(** X15.  [PutWithTTL] with a positive [ttl], under no strategy or the
    sliding one: the entry is stored with the expiry [now + ttl], which
    the write hook does not replace; a [TTL] call at the same instant
    answers [ttl], capped at the largest duration; and the write is not
    handed to the write policy, whose state and backing store stay as
    they were. *)
Theorem PutWithTTL_keeps_explicit_expiry c key value ttl now pick err c' :
  cache.PutWithTTL c key value ttl now pick = Some (err, c') →
  0 < ttl → now + ttl ≠ 0 →
  sliding_or_none (engine.Expiration (cache.engine c)) →
  entry_of c' key = Some (mkEntry key value now now (now + ttl))
  ∧ cache.TTL c' key now = Some (Z.min ttl GoTime.maxDuration)
  ∧ engine.WritePolicy (cache.engine c') = engine.WritePolicy (cache.engine c)
  ∧ engine.Backing (cache.engine c') = engine.Backing (cache.engine c).
Proof.
  intros HP Hpos Hnz Hexp.
  apply PutWithTTL_inv in HP as (i & sh & ent & e & Hi & Hsh & Hw & Hr).
  injection Hr as _ ->.
  pose proof (OnWrite_config _ _ _ _ _ Hw) as (_ & _ & _ & _ & Hent).
  destruct (make_room_config c sh pick) as (Hexp1 & _).
  destruct (make_room_state c sh pick) as (Hb1 & Hp1 & _).
  rewrite Hexp1 in Hent.
  assert (ent = mkEntry key value now now (now + ttl)) as ->.
  { rewrite Hent. unfold cache.new_entry.
    apply Z.ltb_lt in Hpos. rewrite Hpos.
    destruct Hexp as [->|(TTL & ->)]; [done|].
    simpl. unfold expiration.ExpireAfterAccess.OnWrite, GoTime.IsZero,
      GoTime.Add. simpl. apply Z.eqb_neq in Hnz. by rewrite Hnz. }
  pose proof (OnWrite_with_expiry _ _ _ _ Hw Hnz) as He. simpl in He. subst e.
  split; [by apply Put_entry_of|].
  split; [|by split].
  rewrite TTL_entry.
  - rewrite Put_entry_of by done. f_equal. by apply ttl_answer_Add.
  - apply with_shard_nonempty. by eapply Select_nonempty.
Qed.
(** The map is a Go reference: the function's updates are the caller's, so
    the map is returned with the results. *)
Definition getSchemaBySubject {R : Type} (subj : string) (version : Z)
    (schemaCache : gmap schemaCacheKey string) (client : Client R) (w : World R)
  : (string * option error) * gmap schemaCacheKey string * World R :=
  let key := mkSchemaCacheKey subj version in
  match schemaCache !! key with
  | Some schema => ((schema, None), schemaCache, w)
  | None =>
      let '((avroSchema, err), r) :=
        GetSchemaBySubject client subj version (registry w) in
      let w1 := mkWorld r (key :: lookups w) in
      match err with
      | Some e => (("", Some e), schemaCache, w1)
      | None =>
          let schema := Schema_Schema avroSchema in
          ((schema, None), <[key := schema]> schemaCache, w1)
      end
  end.

Definition getSchemaID (data : slice) : outcome Z :=
  match BigEndian_Uint32 data with
  | Returns u => Returns (GoInt.int u)
  | Panics p => Panics p
  end.

Definition getSubject (topic : string) : string := topic ++ "-value".

End Main.

(** ** More mocks *)

Module Demo.

(** [GetSchemaBySubject] on the mock registry of [Mock]. *)
Definition client : Main.Client Mock.Registry :=
  Main.mkClient
    (fun subj version r =>
       match Mock.at_version (mkSubjectVersionID subj version) r with
       | Some s => ((s, None), r)
       | None => ((mkSchema "" "" 0 0, Some Mock.not_found), r)
       end).

Definition world (r : Mock.Registry) : Main.World Mock.Registry :=
  Main.mkWorld r [].

Definition orders_v1 : Main.schemaCacheKey :=
  Main.mkSchemaCacheKey "orders-value" 1.

(** A schema cache that has the schema of [orders_v1]. *)
Definition cached_v1 : gmap Main.schemaCacheKey string := {[ orders_v1 := "bytes" ]}.

(** An Encoder bound to version 3 and the raw codec. *)
Definition encoder_v3 : Encoder (list byte) := mkEncoder 3 (Some Mock.raw_codec).

End Demo.

(** ** Arithmetic of the version field *)

Section VersionField.

Lemma of_byte_range b : 0 <= GoInt.of_byte b < 256.
Proof.
  unfold GoInt.of_byte.
  pose proof (Byte.to_N_bounded b) as Hb. lia.
Qed.

Lemma of_byte_byte_of x : GoInt.of_byte (GoInt.byte_of x) = x mod 256.
Proof.
  unfold GoInt.of_byte, GoInt.byte_of.
  assert (Hr : 0 <= x mod 256 < 256) by (apply Z.mod_pos_bound; lia).
  destruct (Byte.of_N (Z.to_N (x mod 256))) as [b|] eqn:E; simpl.
  - apply Byte.to_of_N in E. rewrite E. lia.
  - apply Byte.of_N_None_iff in E. lia.
Qed.

Lemma lor_shiftl_add a b n :
  0 <= n -> 0 <= a < 2 ^ n -> Z.lor a (Z.shiftl b n) = a + b * 2 ^ n.
Proof.
  intros Hn Ha.
  assert (Hland : Z.land a (Z.shiftl b n) = 0).
  { apply Z.bits_inj'. intros i Hi.
    rewrite Z.land_spec, Z.bits_0.
    destruct (Z.lt_ge_cases i n) as [Hlt|Hge].
    - rewrite (Z.shiftl_spec_low b n i Hlt). apply andb_false_r.
    - replace a with (a mod 2 ^ n) by (apply Z.mod_small; lia).
      rewrite Z.mod_pow2_bits_high by lia. reflexivity. }
  rewrite <- Z.lxor_lor by exact Hland.
  rewrite <- Z.add_nocarry_lxor by exact Hland.
  rewrite Z.shiftl_mul_pow2 by lia. reflexivity.
Qed.

Lemma Uint32_value b0 b1 b2 b3 sp rest :
  BigEndian_Uint32 (mkSlice (b0 :: b1 :: b2 :: b3 :: rest) sp)
  = Returns (big_endian_value [b0; b1; b2; b3]).
Proof.
  unfold BigEndian_Uint32, big_endian_value; simpl.
  pose proof (of_byte_range b0). pose proof (of_byte_range b1).
  pose proof (of_byte_range b2). pose proof (of_byte_range b3).
  rewrite (lor_shiftl_add _ _ 8) by lia.
  rewrite (lor_shiftl_add _ _ 16) by lia.
  rewrite (lor_shiftl_add _ _ 24) by lia.
  f_equal. lia.
Qed.

Lemma big_endian_value_range b0 b1 b2 b3 :
  GoInt.in_uint32 (big_endian_value [b0; b1; b2; b3]).
Proof.
  unfold GoInt.in_uint32, big_endian_value; simpl.
  pose proof (of_byte_range b0). pose proof (of_byte_range b1).
  pose proof (of_byte_range b2). pose proof (of_byte_range b3). lia.
Qed.
(** * voice-agent-be: the booking tools and the shutdown protocol

    A shallow embedding of [db.py] (the [Database] client of the remote
    appointments table) and [agent.py] (the [BookingAgent] tools, the
    end-of-call handler and the disconnect action), with the properties of
    the specification stated over it.

    Python objects are records; a method that mutates [self] or talks to an
    external collaborator is a computation in a state-and-exception monad
    whose state survives a raised exception, as it does in Python.  What an
    external collaborator answers (the remote table, the room, the audio
    output, the language model) is not decided by the program: it is an
    input, the record [Env], and the theorems quantify over it.  So is the
    time the awaited playout and closing task take; the trace records what
    the sleeps and the waits with a timeout have taken.  The table is
    shared by the sessions: [Sessions] places what the others write
    between the requests of a call. *)

From Stdlib Require Import List String Ascii Bool Arith NArith QArith Lqa Lia.
Import ListNotations.
Close Scope Q_scope.
Open Scope string_scope.

(** ** Exceptions and the monad *)

(** The exceptions the handlers of the program can see: instances of
    Python's [Exception].  [asyncio.TimeoutError] has a handler of its own
    in two places, every other exception is told apart by its message. *)
Inductive exn : Type :=
| TimeoutError
| Error (msg : string).

Inductive result (A : Type) : Type :=
| Ok (a : A)
| Raise (e : exn).
Arguments Ok {A} a.
Arguments Raise {A} e.

Section Monad.
Variable St : Type.

Definition M (A : Type) : Type := St -> result A * St.

Definition ret {A} (a : A) : M A := fun s => (Ok a, s).

Definition bind {A B} (m : M A) (k : A -> M B) : M B :=
  fun s => match m s with
           | (Ok a, s') => k a s'
           | (Raise e, s') => (Raise e, s')
           end.

Definition raise {A} (e : exn) : M A := fun s => (Raise e, s).

Definition get : M St := fun s => (Ok s, s).

Definition modify (f : St -> St) : M unit := fun s => (Ok tt, f s).

(** [try: m  except Exception as e: h e]; what [m] did to the state before
    it raised stays done. *)
Definition try_except {A} (m : M A) (h : exn -> M A) : M A :=
  fun s => match m s with
           | (Ok a, s') => (Ok a, s')
           | (Raise e, s') => h e s'
           end.

(** [for x in l: body x]. *)
Fixpoint for_each {A} (l : list A) (body : A -> M unit) : M unit :=
  match l with
  | [] => ret tt
  | x :: l' => bind (body x) (fun _ => for_each l' body)
  end.
End Monad.

Arguments ret {St A} a.
Arguments bind {St A B} m k.
Arguments raise {St A} e.
Arguments get {St}.
Arguments modify {St} f.
Arguments try_except {St A} m h.
Arguments for_each {St A} l body.

Declare Scope py_scope.
Delimit Scope py_scope with py.
Notation "x <- m ;; k" := (bind m (fun x => k))
  (at level 61, m at next level, right associativity) : py_scope.
Notation "m ;; k" := (bind m (fun _ => k))
  (at level 61, right associativity) : py_scope.
Open Scope py_scope.

(** ** Python values *)

(** Truth value of an optional string: [None] and [""] are false. *)
Definition truthy (o : option string) : bool :=
  match o with
  | Some s => negb (s =? "")
  | None => false
  end.

(** [o or default]. *)
Definition or_else (o : option string) (default : string) : string :=
  if truthy o then match o with Some s => s | None => default end
  else default.

(** [sep.join(l)]. *)
Fixpoint join (sep : string) (l : list string) : string :=
  match l with
  | [] => ""
  | [x] => x
  | x :: l' => x ++ sep ++ join sep l'
  end.

(** [l[-n:]] for [n > 0]. *)
Definition last_n {A} (n : nat) (l : list A) : list A :=
  skipn (List.length l - n) l.

Definition nl : string := String (ascii_of_nat 10) "".

(** A Python [str] is a sequence of characters; a [string] here is the
    sequence of the bytes of its UTF-8 encoding.  Concatenation, [join],
    equality and the test for the empty string are the same on both; what
    looks at single characters ([strip]) reads the bytes one character at a
    time. *)

(** [str.isspace] on the characters below 128, one byte each: tab, line
    feed, vertical tab, form feed, carriage return, the four separators
    28..31, space. *)
Definition is_space (c : ascii) : bool :=
  let n := nat_of_ascii c in
  ((9 <=? n) && (n <=? 13) || (28 <=? n) && (n <=? 31) || (n =? 32))%nat.

(** [str.isspace] on the characters of two bytes: U+0085 (next line) and
    U+00A0 (no-break space). *)
Definition is_space2 (c1 c2 : ascii) : bool :=
  let n1 := N_of_ascii c1 in
  let n2 := N_of_ascii c2 in
  ((n1 =? 194) && ((n2 =? 133) || (n2 =? 160)))%N.

(** [str.isspace] on the characters of three bytes: U+1680, U+2000 to
    U+200A, U+2028, U+2029, U+202F, U+205F and U+3000.  No character of
    four bytes is a blank. *)
Definition is_space3 (c1 c2 c3 : ascii) : bool :=
  let n1 := N_of_ascii c1 in
  let n2 := N_of_ascii c2 in
  let n3 := N_of_ascii c3 in
  ((n1 =? 225) && (n2 =? 154) && (n3 =? 128)
   || (n1 =? 226) && (n2 =? 128)
      && ((128 <=? n3) && (n3 <=? 138) || (n3 =? 168) || (n3 =? 169)
          || (n3 =? 175))
   || (n1 =? 226) && (n2 =? 129) && (n3 =? 159)
   || (n1 =? 227) && (n2 =? 128) && (n3 =? 128))%N.

(** The string is one blank character. *)
Definition is_blank (s : string) : bool :=
  match s with
  | String c1 EmptyString => is_space c1
  | String c1 (String c2 EmptyString) => is_space2 c1 c2
  | String c1 (String c2 (String c3 EmptyString)) => is_space3 c1 c2 c3
  | _ => false
  end.

(** [s.lstrip()]: the blank characters at the head are dropped. *)
Fixpoint lstrip (s : string) : string :=
  match s with
  | String c1 s1 =>
      if is_space c1 then lstrip s1
      else
        match s1 with
        | String c2 s2 =>
            if is_space2 c1 c2 then lstrip s2
            else
              match s2 with
              | String c3 s3 => if is_space3 c1 c2 c3 then lstrip s3 else s
              | EmptyString => s
              end
        | EmptyString => s
        end
  | EmptyString => EmptyString
  end.

(** [s.rstrip()]: once the rest is stripped, what is left is dropped when
    it is one blank character. *)
Fixpoint rstrip (s : string) : string :=
  match s with
  | String c s' =>
      let t := String c (rstrip s') in
      if is_blank t then EmptyString else t
  | EmptyString => EmptyString
  end.

(** [s.strip()]. *)
Definition strip (s : string) : string := rstrip (lstrip s).
(** ** Driver errors, tool by tool *)

(** C3 (as the program has it).  A driver error of the data access is
    caught in each tool on its own.  In [describe_table], a refused
    connection or a failed catalogue statement comes back as an error
    result whose message is "Database error: " followed by the driver's
    text; a driver error of the counting statement is swallowed, the
    columns being returned with a fixed text for the row count.  In
    [read_data], for an accepted statement of ASCII characters, a refused
    connection or a failed statement comes back as an error result whose
    message is "Query execution failed: ", the driver's text, and a fixed
    ending.  In the error results the driver's text stands word for
    word. *)
Theorem driver_errors_are_rewrapped_with_their_text (db : Database) :
  (forall table_name schema e,
     access_fails db Server.describe_query [schema; table_name] e ->
     fst (Server.describe_table db table_name schema)
     = Return (Server.ErrorResult ("Database error: " +:+ e))
     /\ Py.contains e ("Database error: " +:+ e) = true)
  /\ (forall table_name schema rs columns e,
        create_connection db = None ->
        execute db Server.describe_query [schema; table_name] = inr rs ->
        fst (Server.describe_rows (description rs) (fetchall rs)) = Return columns ->
        columns <> [] ->
        execute db (count_statement schema table_name) [] = inl (pyodbc_Error e) ->
        fst (Server.describe_table db table_name schema)
        = Return (Server.DescribeResult schema table_name columns
                    (VStr "Unknown (no permission or table doesn't exist)")))
  /\ (forall q l e,
        Py.isascii q = true ->
        Py.startswith (Py.upper (Py.strip q)) "SELECT" = true ->
        List.find (fun k => bool_decide (k ∈ Server.tokens (Py.upper (Py.strip q))))
                  Server.dangerous_keywords = None ->
        access_fails db
          (Server.add_top q (Py.upper (Py.strip q)) (clamp l 1 1000)) [] e ->
        fst (Server.read_data db (VStr q) (VInt l))
        = Return (Server.ErrorResult
                    ("Query execution failed: " +:+ e
                     +:+ ". You may not have permission to access this data."))
        /\ Py.contains e
             ("Query execution failed: " +:+ e
              +:+ ". You may not have permission to access this data.") = true).
Proof.
  split; [|split].
  - intros table_name schema e A. split; [|apply contains_end].
    now apply describe_table_failure.
  - intros table_name schema rs columns e C X R N K.
    rewrite (describe_table_connected db table_name schema C), X, R, K.
    destruct columns; [now destruct N | reflexivity].
  - intros q l e _ H F A. split; [|apply contains_middle].
    now apply read_data_failure.
Qed.

Lemma driver_errors_are_rewrapped_with_their_text_witness :
  fst (Server.describe_table db_failing (VStr "Accounts") (VStr "dbo"))
  = Return (Server.ErrorResult "Database error: Login failed for user 'reader'")
  /\ fst (Server.describe_table db_catalogue_no_count (VStr "Accounts") (VStr "dbo"))
     = Return (Server.DescribeResult (VStr "dbo") (VStr "Accounts")
                 (map column_of_row catalogue_rows)
                 (VStr "Unknown (no permission or table doesn't exist)"))
  /\ fst (Server.read_data db_unreachable (VStr "SELECT * FROM Accounts") (VInt 100))
     = Return (Server.ErrorResult
                 "Query execution failed: 08001 server not found. You may not have permission to access this data.").
Proof.
  split; [|split].
  - apply (proj1 (driver_errors_are_rewrapped_with_their_text db_failing)
             (VStr "Accounts") (VStr "dbo") "Login failed for user 'reader'").
    right. split; reflexivity.
  - apply (proj1 (proj2 (driver_errors_are_rewrapped_with_their_text
                           db_catalogue_no_count))
             (VStr "Accounts") (VStr "dbo")
             {| description := describe_columns; fetchall := catalogue_rows |}
             (map column_of_row catalogue_rows) "SELECT permission denied");
      [reflexivity | reflexivity | reflexivity | discriminate | reflexivity].
  - apply (proj2 (proj2 (driver_errors_are_rewrapped_with_their_text db_unreachable))
             "SELECT * FROM Accounts" 100 "08001 server not found");
      [reflexivity | reflexivity | reflexivity | left; reflexivity].
Defined.

(** ** Arguments of the wrong type, and failures outside the driver *)

Section ToolFailures.

Variable json_dumps : Server.ToolResult -> string.
Variable db : Database.

(** X10.  When the statement passes both checks and the [limit] argument
    is present but not an integer, [call_tool] answers with a "Tool
    execution failed" error result and the database is not called at
    all. *)
Theorem non_integer_limit_fails_the_tool
    (arguments : gmap string PyVal) (q : string) (v : PyVal) :
  arguments !! "query" = Some (VStr q) ->
  Py.startswith (Py.upper (Py.strip q)) "SELECT" = true ->
  List.find (fun k => bool_decide (k ∈ Server.tokens (Py.upper (Py.strip q))))
            Server.dangerous_keywords = None ->
  arguments !! "limit" = Some v ->
  (forall n, v <> VInt n) ->
  exists msg,
    Server.call_tool json_dumps db "read_data" arguments
    = ([ {| Server.type := "text";
            Server.text :=
              json_dumps (Server.ErrorResult ("Tool execution failed: " +:+ msg)) |} ],
       []).
Proof.
  intros Q H F L N.
  assert (T : truthy (VStr q) = true).
  { destruct q; [vm_compute in H; discriminate H | reflexivity]. }
  unfold Server.call_tool, Server.limit_argument.
  change (String.eqb "read_data" "describe_table") with false.
  change (String.eqb "read_data" "read_data") with true.
  cbv iota. rewrite Q, L. cbn [default from_option id]. rewrite T. cbn [negb].
  unfold Server.read_data. rewrite H, F. cbn [negb].
  destruct v as [|n|s|d]; try (eexists; reflexivity). now destruct (N n).
Qed.

(** X11.  When the connection manager fails with an exception that is not
    a driver error, both tools let it through and [call_tool] reports it
    as "Tool execution failed" with its text; no cursor is opened. *)
Theorem connection_exception_fails_the_tool
    (arguments : gmap string PyVal) (e : string) :
  create_connection db = Some (Exception e) ->
  (forall table_name,
     arguments !! "table_name" = Some table_name -> truthy table_name = true ->
     Server.call_tool json_dumps db "describe_table" arguments
     = ([ {| Server.type := "text";
             Server.text :=
               json_dumps (Server.ErrorResult ("Tool execution failed: " +:+ e)) |} ],
        [Connect]))
  /\ (forall q l,
        arguments !! "query" = Some (VStr q) ->
        Server.limit_argument arguments = VInt l ->
        Py.startswith (Py.upper (Py.strip q)) "SELECT" = true ->
        List.find (fun k => bool_decide (k ∈ Server.tokens (Py.upper (Py.strip q))))
                  Server.dangerous_keywords = None ->
        Server.call_tool json_dumps db "read_data" arguments
        = ([ {| Server.type := "text";
                Server.text :=
                  json_dumps (Server.ErrorResult ("Tool execution failed: " +:+ e)) |} ],
           [Connect])).
Proof.
  intros C. split.
  - intros table_name A T. unfold Server.call_tool.
    change (String.eqb "describe_table" "describe_table") with true.
    cbv iota. rewrite A. cbn [default from_option id]. rewrite T. cbn [negb].
    unfold Server.describe_table, Server._get_connection. rewrite C. reflexivity.
  - intros q l Q L H F.
    assert (T : truthy (VStr q) = true).
    { destruct q; [vm_compute in H; discriminate H | reflexivity]. }
    unfold Server.call_tool.
    change (String.eqb "read_data" "describe_table") with false.
    change (String.eqb "read_data" "read_data") with true.
    cbv iota. rewrite Q, L. cbn [default from_option id]. rewrite T. cbn [negb].
    rewrite (read_data_accepted db q l H F).
    unfold Server.execute_query, Server._get_connection. rewrite C. reflexivity.
Qed.

End ToolFailures.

__EXERCISE DIRECTIONS__.
Your answer should consist solely of the lines above from the line with "f_equal. lia." to the line with "input, the record", both included, reproduced exactly.

__TASK OUTPUT__.
  f_equal. lia.
Qed.

Lemma big_endian_value_range b0 b1 b2 b3 :
  GoInt.in_uint32 (big_endian_value [b0; b1; b2; b3]).
Proof.
  unfold GoInt.in_uint32, big_endian_value; simpl.
  pose proof (of_byte_range b0). pose proof (of_byte_range b1).
  pose proof (of_byte_range b2). pose proof (of_byte_range b3). lia.
Qed.
(** * voice-agent-be: the booking tools and the shutdown protocol

    A shallow embedding of [db.py] (the [Database] client of the remote
    appointments table) and [agent.py] (the [BookingAgent] tools, the
    end-of-call handler and the disconnect action), with the properties of
    the specification stated over it.

    Python objects are records; a method that mutates [self] or talks to an
    external collaborator is a computation in a state-and-exception monad
    whose state survives a raised exception, as it does in Python.  What an
    external collaborator answers (the remote table, the room, the audio
    output, the language model) is not decided by the program: it is an
    input, the record [Env], and the theorems quantify over it.  So is the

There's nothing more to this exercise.